I wanted to share an explanation of the Song Position remotable item that can be found in the master list, linked here.
But, after checking my work I found that my math was incredibly off.

The song positions in the sequencer are roughly as follows:

Minimum value 0 = song position 1. 1. 1. 0 (.0000)
Maximum value 2147483646 = song position 9999. 4. 4 .239 (.9375)

I say that the above numbers are "roughly" those values because I have tried numerous times to get an accurate measurement of subticks but have not succeeded.

According to this article, each beat (or quarter note if you prefer) has a subtick resolution of 15360.
Since a sixteenth note is one fourth of a quarter note and each sixteenth note has a length of 240 ticks, we can solve for the smallest possible increment in the sequencer using the following simple formula:
x = 15360 / 4 / 240
x = 16
To get an accurate measurement of subticks, we must convert this value by diving 1 by 16, resulting in 0.0625 ticks.
Therefor, the smallest increment that is possible in Reason's sequencer must be 0.0625 ticks or 62.5 subticks (assuming a subtick is 1/1000 of a tick).
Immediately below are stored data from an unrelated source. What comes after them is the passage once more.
(** A store whose patch, annotation and replace steps succeed or fail as
    told; a successful patch answers [patched], a successful replace answers
    the object it was given. *)
Definition demo_store (patch_ok annotate_ok replace_ok : bool)
    (patched : runtime_Object demoT) : Cluster demoT :=
  {| Encode := demo_encode;
     minimal_patch := fun _ after => Ok after;
     AsVersioned := fun info => Object info;
     Helper_Patch := fun _ _ _ _ _ _ _ =>
       if patch_ok then Ok patched else Fail (ExternalError "not found");
     Helper_Replace := fun _ _ _ _ _ _ obj =>
       if replace_ok then Ok obj else Fail (ExternalError "conflict");
     Info_Refresh := fun info obj _ => set_Object info obj;
     ContainsChangeCause := fun _ => false;
     RecordChangeCause := fun obj _ =>
       (obj, if annotate_ok then None else Some (ExternalError "no accessor"));
     Do := fun _ => (tt : Result demoT);
     Result_Err := fun _ => None;
     Visit := fun _ fn w => visit_all [demo_info] fn w |}.

(** Remote mode without the record flag; options with a nil selector. *)
Definition demo_remote : SelectorOptions demoT :=
  demo_run_options false false demo_printer.

Definition demo_nil_selector : SelectorOptions demoT :=
  {| fileOptions := {| Filenames := ["svc.yaml"]; Recursive := false |};
     oPrintFlags := ("selector updated" : PrintFlags demoT);
     local := true; dryrun := false; all := false; record := false;
     changeCause := ""; output := ""; resources := []; selector := None;
     out := (tt : Writer demoT);
     oClientForMapping := fun _ => Ok (tt : RESTClient demoT);
     PrintObj := demo_printer;
     builder := []; mapper := (tt : RESTMapper demoT) |}.
(** * Research Paper Analyzer (app.py): selection store, intent classifier,
      mock generators and submit validation.

    The Streamlit script [app.py] is embedded shallowly.  Python [str]
    values are [string]; a character is read as the code point
    U+0000..U+00FF it denotes, and on this range [lower] and [isspace] are
    Python's.  Python dicts, whose iteration order is the insertion order of
    their keys, are association lists with the dict's update discipline
    (module [PyDict]).  The session state is a record that every handler
    receives and returns; the widgets of the host framework (radio,
    buttons, checkboxes, text input) form an environment read by the
    script. *)

From Stdlib Require Import Ascii NArith ZArith.
From stdpp Require Import strings list gmap.

Local Open Scope N_scope.

(** ** Python string operations used by the script *)

Module PyStr.

(** Code point of a character. *)
Definition ord (c : ascii) : N := N_of_ascii c.

(** Characters with a distinct lowercase form, U+0000..U+00FF:
    A-Z, and the Latin-1 capitals U+00C0..U+00DE apart from U+00D7. *)
Definition isupper (c : ascii) : bool :=
  let n := ord c in
  ((65 <=? n) && (n <=? 90))
  || ((192 <=? n) && (n <=? 214))
  || ((216 <=? n) && (n <=? 222)).

Definition lower_char (c : ascii) : ascii :=
  if isupper c then ascii_of_N (ord c + 32) else c.

(** [s.lower()] *)
Fixpoint lower (s : string) : string :=
  match s with
  | EmptyString => EmptyString
  | String c s' => String (lower_char c) (lower s')
  end.

(** [c.isspace()] on U+0000..U+00FF: TAB, LF, VT, FF, CR, the four
    separators U+001C..U+001F, space, NEL and NBSP. *)
Definition isspace (c : ascii) : bool :=
  let n := ord c in
  ((9 <=? n) && (n <=? 13))
  || ((28 <=? n) && (n <=? 32))
  || (n =? 133) || (n =? 160).

(** [s.lstrip()] *)
Fixpoint lstrip (s : string) : string :=
  match s with
  | EmptyString => EmptyString
  | String c s' => if isspace c then lstrip s' else s
  end.

(** [s.rstrip()]: the string empties when everything left is blank. *)
Fixpoint rstrip (s : string) : string :=
  match s with
  | EmptyString => EmptyString
  | String c s' =>
      match rstrip s' with
      | EmptyString => if isspace c then EmptyString else String c EmptyString
      | r => String c r
      end
  end.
Going back to the value of a quarter note, a bar written in 4/4 tempo should be equal to 4 * 15360, or 61440 subticks.
If we calculate all of the major subdivisions of time that are used to display a position within the sequencer, we get the following table:
61440 subticks = 1 bar
15360 subticks = 1/4 note
3840 subticks = 1/16 note
16 subticks = 1 tick
This should mean that we can now perform the following calculation to get the maximum value for Song Position (2147483646 subticks):
v = 16 subticks * 240 ticks * 4 16th notes * 4 beats * 4 bars * 9999
But, I always return the following result:
v = 2457354240
A big number, but...
2457354240 != 2147483646, solution does not check
I'm probably missing something here, but I'm not being hard on myself for having goofed when I first posted this.
The subdivisions of time are; from smallest to biggest; 1/16, 1/240, 1/4, 1/4, 1/1.
With no clear order to the quantities being generated by those fractions, it's easy to get confused. I've calculated the subtick resolution and I'm still confused.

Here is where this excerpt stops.